You may be of an age where you remember, first hand, the wedding of Prince Charles and Lady Diana back on June 21st, 1982. I remember it well—not because I cared at all about that wedding—but because I was engaged to be married to Miss. Lory Carlton on August 14, 1982. So me and the Prince were in a bit of a contest of sorts—who could outdo the other one with the wedding.

It really wasn’t much of a contest; he had the full weight of his Kingdom behind him. Shiny horse-drawn carriages, soldiers all spit-shined and polished, an entourage that defined the word. He had protocol folk who made sure everyone knew the rules of Royalty. Me—I had a ravenously beautiful Texas woman who saw something in me and was willing to take a risk, and four tall buddies that stood with me to make the date stand tall. My royalty rules were “Don’t write anything rude on the bottom of my shoes that folks can read when we kneel at the alter to pray!” My best man, David Pugh, was in charge of making sure I was on time and had my zipper up and my nose clean. It has been the best thing under the sun to be married to and in love with Lory all these years.

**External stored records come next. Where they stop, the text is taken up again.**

(* ===== verification/ServerThms.v ===== *)
(** Theorems about the request loop: from the text a client sends to the reply
    it gets. *)
From Stdlib Require Import Ascii.
From S2P Require Import Prelude.
From S2P Require Import Defs.
From S2P Require Import Replacer.
From S2P Require Import Disk.
From S2P Require Import ModelFs.
From S2P Require Import Txn.
From S2P Require Import RecordPrinter.
From S2P Require Import SmThms.
From S2P Require Import Regex.
From S2P Require Import Lexer.
From S2P Require Import LexerThms.
From S2P Require Import TokenText.
From S2P Require Import Ast.
From S2P Require Import Grammar.
From S2P Require Import ParserThms.
From S2P Require Import Interp.
From S2P Require Import InterpThms.
From S2P Require Import Server.
Import Server.

#[local] Open Scope prog_scope.

(** The C string a request leaves in [data_recv]. *)
Definition received (bs : bytes) (sql : string) : Prop :=
  ∃ buf, mem_write (replicate (Z.to_nat BUFFER_LENGTH) 0) 0 bs = Some buf ∧ c_string buf = Some sql.

Section server.
  Context {F : Type} `{Posix F} {R : Type} `{Replacer R}.
  Context (this_thread : Z) (n fuel : nat) (page_buf : bytes) (float_str : Z → string) (atof : string → Z).
  Notation st := (Interp.t F R * start_condition)%type.
  Notation handle := (handle_request this_thread n fuel page_buf float_str atof).
  Implicit Types (s : st).

Definition data_send0 : bytes := replicate (Z.to_nat BUFFER_LENGTH) 0.

(** The state when the statement starts. *)
Definition at_request (x : Interp.t F R) : Interp.t F R :=
  Interp.mk (Interp.sm_ x) (Interp.tm_ x) (new_Context None (Some data_send0) (Some 0)) (Interp.txn_id_ x).

(** A request up to the parser. *)
Lemma handle_request_ok bs sql s :
  received bs sql → sql ≠ "exit"%string →
  handle (Received bs) s
  = bind (parse atof sql) (λ p,
      (match p with
       | Some (Some root) => try_interp this_thread n fuel page_buf float_str root
       | _ => ret tt
       end) ;;;
      let* c := gets (λ s, Interp.ctx_ s.1) in
      let* d := or_ub (data_send_ c) in
      let* reply := or_ub (mem_read d 0 (offset_ c + 1)) in
      ret (Some reply)) (at_request s.1, s.2).
Proof.
  intros (buf & Hb & Hs) Hne. unfold handle_request.
  rewrite (bind_or_ub _ _ _ _ Hb), (bind_or_ub _ _ _ _ Hs), bool_decide_eq_false_2 by done. done.
Qed.

Lemma empty_reply : mem_read data_send0 0 (0 + 1) = Some [0].
Proof. reflexivity. Qed.

Lemma reply_empty x sc :
  bind (gets (λ s : st, Interp.ctx_ s.1)) (λ c,
    let* d := or_ub (data_send_ c) in
    let* reply := or_ub (mem_read d 0 (offset_ c + 1)) in
    ret (Some reply)) (at_request x, sc) = (Ret (Some [0]), (at_request x, sc)).
Proof.
  rewrite bind_gets. rewrite (bind_or_ub _ _ _ data_send0) by done.
  by rewrite (bind_or_ub _ _ _ [0]) by apply empty_reply.
Qed.

(** A request that does not parse to a tree gets an empty reply. *)
Lemma no_tree_reply bs text x sc l :
  received bs text → text ≠ "exit"%string →
  yyparse atof (mkLexer sc (String.list_ascii_of_string text)) = Some (Accepted None, l) →
  handle (Received bs) (x, sc) = (Ret (Some [0]), (at_request x, yy_start l)).
Proof.
  intros Hr Hne Hp. rewrite (handle_request_ok bs text) by done.
  rewrite (bind_Ret _ _ _ (Some None) (at_request x, yy_start l)).
  2:{ unfold parse. cbn [fst snd]. by rewrite Hp. }
  apply reply_empty.
Qed.

Section statements.
  Context (write_float : Z → chars).

(** A statement as a client may send it. *)
Definition request_of (root : ast.TreeNode) (tail : chars) : string :=
  String.string_of_list_ascii (sql write_float root ++ tail).

Lemma request_not_exit root tail : request_of root tail ≠ "exit"%string.
Proof.
  unfold request_of, sql, line. destruct (stmt_tokens root); simpl; discriminate.
Qed.

Lemma parse_request root tail (x : Interp.t F R) :
  stmt_ok root → Forall (writable atof write_float) (stmt_tokens root) →
  parse atof (request_of root tail) (x, INITIAL) = (Ret (Some (Some root)), (x, INITIAL)).
Proof.
  intros Hok Hw. unfold parse, request_of. cbn [snd]. rewrite String.list_ascii_of_string_of_list_ascii.
  by rewrite (sql_roundtrip_ok atof write_float root tail) by done.
Qed.

Lemma try_interp_stuck root s :
  stuck (Interp.interp_sql this_thread n fuel page_buf float_str root s.1).1 →
  stuck (try_interp this_thread n fuel page_buf float_str root s).1.
Proof.
  unfold try_interp, on_interp, zoom, stuck. intros Hst.
  destruct (Interp.interp_sql _ _ _ _ _ _ _) as [[]]; simpl in *; naive_solver.
Qed.

Lemma try_interp_ok root s x :
  Interp.interp_sql this_thread n fuel page_buf float_str root s.1 = (Ret tt, x) →
  try_interp this_thread n fuel page_buf float_str root s = (Ret tt, (x, s.2)).
Proof. unfold try_interp, on_interp, zoom. by intros ->. Qed.

(** C26: From the bytes of a request to the reply: a statement that reaches the interpreter outside a
    transaction is never answered, whatever it is: SHOW TABLES, DESC, CREATE, DROP, INSERT, DELETE,
    UPDATE, SELECT and BEGIN end in the dereference of the null pointer that [Begin] returns or in a
    failed assertion; COMMIT, ABORT and ROLLBACK get an empty reply and change nothing. *)
Theorem statements_never_answered x root bs tail :
  received bs (request_of root tail) → stmt_ok root →
  Forall (writable atof write_float) (stmt_tokens root) →
  TransactionManager.txn_map (Interp.tm_ x) = ∅ →
  if data_stmt root then
    let r := (handle (Received bs) (x, INITIAL)).1 in r = UB ∨ r = AssertFail
  else
    Interp.txn_id_ x = INVALID_TXN_ID →
    handle (Received bs) (x, INITIAL) = (Ret (Some [0]), (at_request x, INITIAL)).
Proof.
  intros Hr Hok Hw Hm.
  rewrite (handle_request_ok bs _ (x, INITIAL) Hr (request_not_exit _ _)).
  rewrite (bind_Ret _ _ _ _ _ (parse_request root tail (at_request x) Hok Hw)).
  destruct (data_stmt root) eqn:Hd.
  - apply stuck_now, try_interp_stuck. by apply data_stmt_stuck.
  - intros Ht. assert (root = ast.TxnCommit ∨ root = ast.TxnAbort ∨ root = ast.TxnRollback) as Hend.
    { destruct root; try done; auto. }
    rewrite (bind_Ret _ _ _ tt (at_request x, INITIAL)).
    2:{ apply try_interp_ok. by apply (end_stmt_ok this_thread n fuel page_buf float_str (at_request x) root). }
    apply reply_empty.
Qed.

End statements.

(** The text of a request ends inside a comment that it does not open. *)
Definition unclosed (text : string) : Prop :=
  text ≠ "exit"%string ∧ closes (String.list_ascii_of_string text) = false.

Lemma comment_requests reqs x :
  Forall (λ bs, ∃ text, received bs text ∧ unclosed text) reqs →
  ∃ x', client_handler this_thread n fuel page_buf float_str atof (map Received reqs) (x, STATE_COMMENT)
        = (Ret (replicate (length reqs) [0]), (x', STATE_COMMENT)) ∧
    Interp.sm_ x' = Interp.sm_ x ∧ Interp.tm_ x' = Interp.tm_ x ∧ Interp.txn_id_ x' = Interp.txn_id_ x.
Proof.
  intros Hreqs. revert x. induction Hreqs as [|bs reqs (text & Hr & Hne & Hc) _ IH]; intros x; [by exists x|].
  cbn [client_handler map]. destruct (IH (at_request x)) as (x' & Hrun & Hsame).
  exists x'. split; [|done].
  rewrite (bind_Ret _ _ _ _ _ (no_tree_reply bs text x _ _ Hr Hne (yyparse_comment atof _ Hc))).
  by rewrite (bind_Ret _ _ _ _ _ Hrun).
Qed.

(** C39: A comment that is not closed silences the server.  The start condition of the scanner is a
    global that no request resets: once a request opens a comment and does not close it, this request
    and every later one, of any connection, is swallowed as the text of the comment and gets an empty
    reply, whatever statements it holds, until some request contains the end of a comment. *)
Theorem open_comment_silences first body reqs x :
  received first (String.string_of_list_ascii ("/" :: "*" :: body)%char) → closes body = false →
  Forall (λ bs, ∃ text, received bs text ∧ unclosed text) reqs →
  ∃ x', client_handler this_thread n fuel page_buf float_str atof (map Received (first :: reqs)) (x, INITIAL)
        = (Ret (replicate (S (length reqs)) [0]), (x', STATE_COMMENT)) ∧
    Interp.sm_ x' = Interp.sm_ x ∧ Interp.tm_ x' = Interp.tm_ x ∧ Interp.txn_id_ x' = Interp.txn_id_ x.
Proof.
  intros Hr Hc Hreqs. destruct (comment_requests reqs (at_request x) Hreqs) as (x' & Hrun & Hsame).
  exists x'. split; [|done]. cbn [client_handler map].
  rewrite (bind_Ret _ _ _ (Some [0]) (at_request x, STATE_COMMENT)).
  2:{ apply (no_tree_reply first _ x INITIAL (mkLexer STATE_COMMENT []) Hr); [done|].
      rewrite String.list_ascii_of_string_of_list_ascii. by apply yyparse_open. }
  by rewrite (bind_Ret _ _ _ _ _ Hrun).
Qed.

End server.

(** ** Witnesses *)

Module ServerDemo.

Definition session : Interp.t ModelFs.t LRUReplacer.t :=
  Interp.mk SmDemo.sm0 (TransactionManager.create TWO_PHASE_LOCKING) (mkContext None None 0) INVALID_TXN_ID.

Definition write_float (f : Z) : chars := ["1"; "."]%char.
Definition atof (s : string) : Z := 0.

Definition request (root : ast.TreeNode) : bytes := str_bytes (request_of write_float root []).

End ServerDemo.
Import ServerDemo.

Lemma statements_never_answered_witness :
  (handle_request 1 5 5 [] (λ _, "") atof (Received (request (ast.DropTable "student"))) (session, INITIAL)).1
  ≠ Ret (Some [0]) ∧
  handle_request 1 5 5 [] (λ _, "") atof (Received (request ast.TxnCommit)) (session, INITIAL)
  = (Ret (Some [0]), (at_request session, INITIAL)).
Proof.
  split.
  - destruct (statements_never_answered 1 5 5 [] (λ _, ""%string) atof write_float session
                (ast.DropTable "student") (request (ast.DropTable "student")) []) as [Hr|Hr];
      [eexists; split; vm_compute; reflexivity|done|repeat constructor|done|..]; rewrite Hr; discriminate.
  - apply (statements_never_answered 1 5 5 [] (λ _, ""%string) atof write_float session ast.TxnCommit
             (request ast.TxnCommit) []); [eexists; split; vm_compute; reflexivity|done|repeat constructor|done..].
Defined.

Lemma open_comment_silences_witness : ∃ x',
  client_handler 1 5 5 [] (λ _, "") atof
    (map Received [str_bytes "/* drop"; str_bytes "show tables;"; str_bytes "help"]) (session, INITIAL)
  = (Ret [[0]; [0]; [0]], (x', STATE_COMMENT)).
Proof.
  destruct (open_comment_silences 1 5 5 [] (λ _, ""%string) atof (str_bytes "/* drop")
              (String.list_ascii_of_string " drop") [str_bytes "show tables;"; str_bytes "help"] session)
    as (x' & Hrun & _).
  - eexists. split; vm_compute; reflexivity.
  - done.
  - constructor; [|constructor; [|constructor]]; eexists; (split; [eexists; split; vm_compute; reflexivity|]);
      split; done.
  - exists x'. exact Hrun.
Defined.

Do you wonder what the “Rules of a Royal Wedding” are?

In an article from March 23rd Meera Selva detailed some of the protocol rules for the upcoming Royal Wedding:
1. Don’t be late, arrive no later than 20 minutes before the ceremony start time
(the Queen should be the last person in Abbey before the wedding party)
2. Wear an outfit that blends in; women don’t wear white and soldiers wear your dress uniform
3. Leave your mobile phone in the car
4. After the ceremony at the Abbey a few guests (600) are invited to the reception at BuckinghamPalace where the food and drinks are to be AMAZING. Accept the offerings politely—but don’t gobble, don’t gulp—and for goodness sakes don’t get drunk.
5. Never touch the queen or initiate conversation with the royal family
6. It is still appropriate to bow politely to the Royalty
7. Don’t write anything silly on Prince William’s shoes

I think of Samuel’s actions just after he anointed Saul as the King of Israel:

Then Samuel told the people the manner of the kingdom [defining the position of the king in relation to God and to the people], and wrote it in a book and laid it up before the Lord. And Samuel sent all the people away, each one to his home. I Sam. 10:25 Amp

You see—Israel had never had a King before. This was the FIRST in a line of Royalty over the nation of Israel and they had no “rules.”

Consider this as well:
But you are a chosen race, a royal priesthood, a dedicated nation, [God’s] own purchased, special people, that you may set forth the wonderful deeds and display the virtues and perfections of Him Who called you out of darkness into His marvelous light. I Peter 2:9 Amp

So—my noodle is considering this final verse:
Three things are too much for even the earth to bear, yes, four things shake it’s foundations—when the janitor becomes the boss…Proverbs 30:21a Message

My heart’s question these days is:
“Father—I don’t know how to act like Royalty. I am Your chosen guy—I’m a King’s son! But I feel like the janitor who has won the lottery of grace and I’m mishandling the crown You gave me.”

Over the next couple of BLAAGs I’m going to speak to Royal behavior as a King’s kid. Your thoughts are more than welcome because the smartest person in this conversation is all of us together.